The 2023 OpenAI toggle backlash: an AI data-sharing setting on by default
December 2023
Users discovered a 'third-party AI' setting that was switched on by default for most of the world, fueling fears that Dropbox was quietly feeding personal files to OpenAI. Dropbox said no data was passively sent and that files were not used to train models.
What happened
In December 2023 Dropbox users noticed a new account setting labeled 'third-party AI' that was toggled on by default. The setting governed Dropbox's experimental AI search and Q&A features, which could send file contents to OpenAI when those features were used. Because the toggle was enabled by default for most of the world — with the EU, UK, and Canada opted out, but the United States and others opted in — many users concluded that their private documents were already being shared with OpenAI, or used to train its models. A widely shared post on X warning about the setting was viewed millions of times, and the story was amplified by outlets including CNBC.
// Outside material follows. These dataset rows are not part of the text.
(** Lines 389-406: the pronunciation block of one entry. *)
Definition header_step (entry : located) (st : pstate) : pstate :=
  if header_found st then st
  else match find entry (txt "div") (has_class (ClassIs (txt "pos-header"))) with
       | Some header =>
           {| result := set_pronunciation (read_header header (pronunciation (result st))) (result st);
              header_found := true;
              gw_index := gw_index st |}
       | None => st
       end.

(** One iteration of [for entry in elements] (lines 389-443). *)
Definition entry_step (guidewords : list str) (entry : located) (st : pstate) : exn + pstate :=
  let st := header_step entry st in
  let senses := find_all entry (txt "div") (has_class (ClassIs (txt "pos-body"))) in
  let pos_gram := text_of (find entry (txt "div") (has_class (ClassIs (txt "posgram")))) in
  sense_loop guidewords senses pos_gram st.

Fixpoint entry_loop (guidewords : list str) (entries : list located) (st : pstate) : exn + pstate :=
  match entries with
  | [] => inr st
  | entry :: rest =>
      match entry_step guidewords entry st with
      | inl e => inl e
      | inr st' => entry_loop guidewords rest st'
      end
  end.

(** [parse_cambridge(html, is_english)] on the tree [soup] that
    [BeautifulSoup(html, "html.parser")] builds. *)
Definition parse_cambridge (soup : node) (is_english : bool) : exn + lookup :=
  let page_class := if is_english then txt "page" else txt "di-body" in
  match find (soup, []) (txt "div") (has_class (ClassIs page_class)) with
  | None => inr empty_result
  | Some element =>
      let elements := find_all element (txt "div") (has_class (ClassIs (txt "entry-body__el"))) in
      let guidewords :=
        map (fun g => normalize_text (get_text_strip (txt " ") (fst g)))
            (filter (fun g => nonempty (get_text_strip [] (fst g)))
               (find_all element (txt "span") (has_class (ClassIs (txt "guideword"))))) in
      match entry_loop guidewords elements {| result := empty_result; header_found := false; gw_index := 0 |} with
      | inl e => inl e
      | inr st => inr (result st)
      end
  end.

(* ------------------------------------------------------------------ *)
(** ** build_url *)

Definition LANG_URLS : list (str * str) :=
  [(txt "en", txt "https://dictionary.cambridge.org/dictionary/english/");
   (txt "en-zh-s", txt "https://dictionary.cambridge.org/us/dictionary/english-chinese-simplified/");
   (txt "en-zh-t", txt "https://dictionary.cambridge.org/us/dictionary/english-chinese-traditional/")].

Definition build_url (word lang : str) : exn + str :=
  match assoc lang LANG_URLS with
  | Some base => if nonempty base then inr (base ++ word) else inl ValueError
  | None => inl ValueError
  end.

(* ------------------------------------------------------------------ *)
(** ** render_html *)

(** Each line followed by a newline. *)
Definition unlines (l : list str) : str := flat_map (fun x => x ++ [10]) l.

(** The lines of the triple-quoted [DEFAULT_CSS]. *)
Definition DEFAULT_CSS_lines : list str := [
   txt "body {";
   txt "  font-family: `Segoe UI`, `PingFang SC`, `Hiragino Sans GB`, `Microsoft YaHei`, sans-serif;";
   txt "  margin: 32px;";
   txt "  color: #0f172a;";
   txt "  background: #f1f5f9;";
   txt "}";
   txt ".card {";
   txt "  background: #ffffff;";
   txt "  border-radius: 16px;";
   txt "  box-shadow: 0 12px 32px rgba(15, 23, 42, 0.12);";
   txt "  padding: 28px 32px;";
   txt "  max-width: 980px;";
   txt "  margin: 0 auto;";
   txt "  border: 1px solid #e2e8f0;";
   txt "}";
   txt ".header {";
   txt "  display: flex;";
   txt "  flex-wrap: wrap;";
   txt "  justify-content: space-between;";
   txt "  align-items: baseline;";
   txt "  gap: 12px;";
   txt "}";
   txt ".word {";
   txt "  font-size: 36px;";
   txt "  font-weight: 750;";
   txt "  color: #0b1220;";
   txt "  letter-spacing: 0.3px;";
   txt "}";
   txt ".meta {";
   txt "  font-size: 13px;";
   txt "  color: #64748b;";
   txt "}";
   txt ".meta a {";
   txt "  color: #2563eb;";
   txt "  text-decoration: none;";
   txt "}";
   txt ".meta a:hover {";
   txt "  text-decoration: underline;";
   txt "}";
   txt ".pron {";
   txt "  display: flex;";
   txt "  flex-wrap: wrap;";
   txt "  gap: 16px;";
   txt "  margin-top: 12px;";
   txt "  font-size: 15px;";
   txt "}";
   txt ".pron span {";
   txt "  background: #e0f2fe;";
   txt "  padding: 6px 12px;";
   txt "  border-radius: 999px;";
   txt "  color: #0f172a;";
   txt "  border: 1px solid #bae6fd;";
   txt "}";
   txt ".section {";
   txt "  margin-top: 24px;";
   txt "}";
   txt ".section-title {";
   txt "  font-size: 18px;";
   txt "  font-weight: 650;";
   txt "  margin-bottom: 12px;";
   txt "  color: #1e3a8a;";
   txt "  display: inline-flex;";
   txt "  align-items: center;";
   txt "  gap: 8px;";
   txt "}";
   txt ".definitions {";
   txt "  list-style: none;";
   txt "  padding: 0;";
   txt "  margin: 0;";
   txt "  display: grid;";
   txt "  gap: 12px;";
   txt "}";
   txt ".definition {";
   txt "  background: #f8fafc;";
   txt "  border-radius: 12px;";
   txt "  padding: 14px 16px;";
   txt "  line-height: 1.6;";
   txt "  border: 1px solid #e2e8f0;";
   txt "  display: grid;";
   txt "  gap: 6px;";
   txt "}";
   txt ".definition-header {";
   txt "  display: flex;";
   txt "  flex-wrap: wrap;";
   txt "  gap: 6px;";
   txt "}";
   txt ".tag {";
   txt "  background: #ede9fe;";
   txt "  color: #5b21b6;";
   txt "  font-size: 12px;";
   txt "  padding: 2px 8px;";
   txt "  border-radius: 999px;";
   txt "  border: 1px solid #ddd6fe;";
   txt "}";
   txt ".definition-text {";
   txt "  font-size: 15px;";
   txt "  color: #0f172a;";
   txt "  white-space: pre-line;";
   txt "}";
   txt ".definition-index {";
   txt "  font-weight: 700;";
   txt "  color: #1d4ed8;";
   txt "  font-size: 13px;";
   txt "  margin-right: 6px;";
   txt "}";
   txt ".media {";
   txt "  display: flex;";
   txt "  gap: 16px;";
   txt "  flex-wrap: wrap;";
   txt "}";
   txt ".media img {";
   txt "  max-width: 240px;";
   txt "  border-radius: 8px;";
   txt "  border: 1px solid #e2e8f0;";
   txt "  background: #fff;";
   txt "}";
   txt ".grid {";
   txt "  display: grid;";
   txt "  gap: 12px;";
   txt "}";
   txt ".footer {";
   txt "  margin-top: 16px;";
   txt "  font-size: 12px;";
   txt "  color: #94a3b8;";
   txt "}"].

(** The literal opens with a newline and ends with one. *)
Definition DEFAULT_CSS : str := [10] ++ unlines DEFAULT_CSS_lines.

Fixpoint drop_while (p : N -> bool) (s : str) : str :=
  match s with
  | c :: r => if p c then drop_while p r else s
  | [] => []
  end.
Dropbox pushed back, saying the toggle merely enabled or disabled access to its AI features and that no data was 'automatically or passively' sent to any third-party AI service; data left Dropbox only when a user actively invoked an AI feature. A Dropbox spokesperson stated that customer data shared with OpenAI was not used to train or fine-tune OpenAI's models and was deleted within 30 days. CEO Drew Houston apologized for the confusion on X. Critics, including security commentators, accepted the technical clarification but argued the real problem was trust: an opt-out default on a privacy-sensitive AI feature, combined with the absence of enforceable legal limits on future data use, was precisely the kind of design choice that invites suspicion.
Impact
The episode became an early, high-profile example of the backlash awaiting cloud-storage incumbents that bolt generative-AI features onto repositories of users' private files. Even though Dropbox's clarification was widely accepted as accurate, the default-on framing damaged trust, drove a wave of guides on how to disable the setting, and pushed Dropbox to make the toggle and its data-handling more transparent. It also fed a broader, still-unsettled debate over what 'consent' means when AI features sit atop personal data — a debate that remains live as Dropbox reorganizes around its Dash AI product.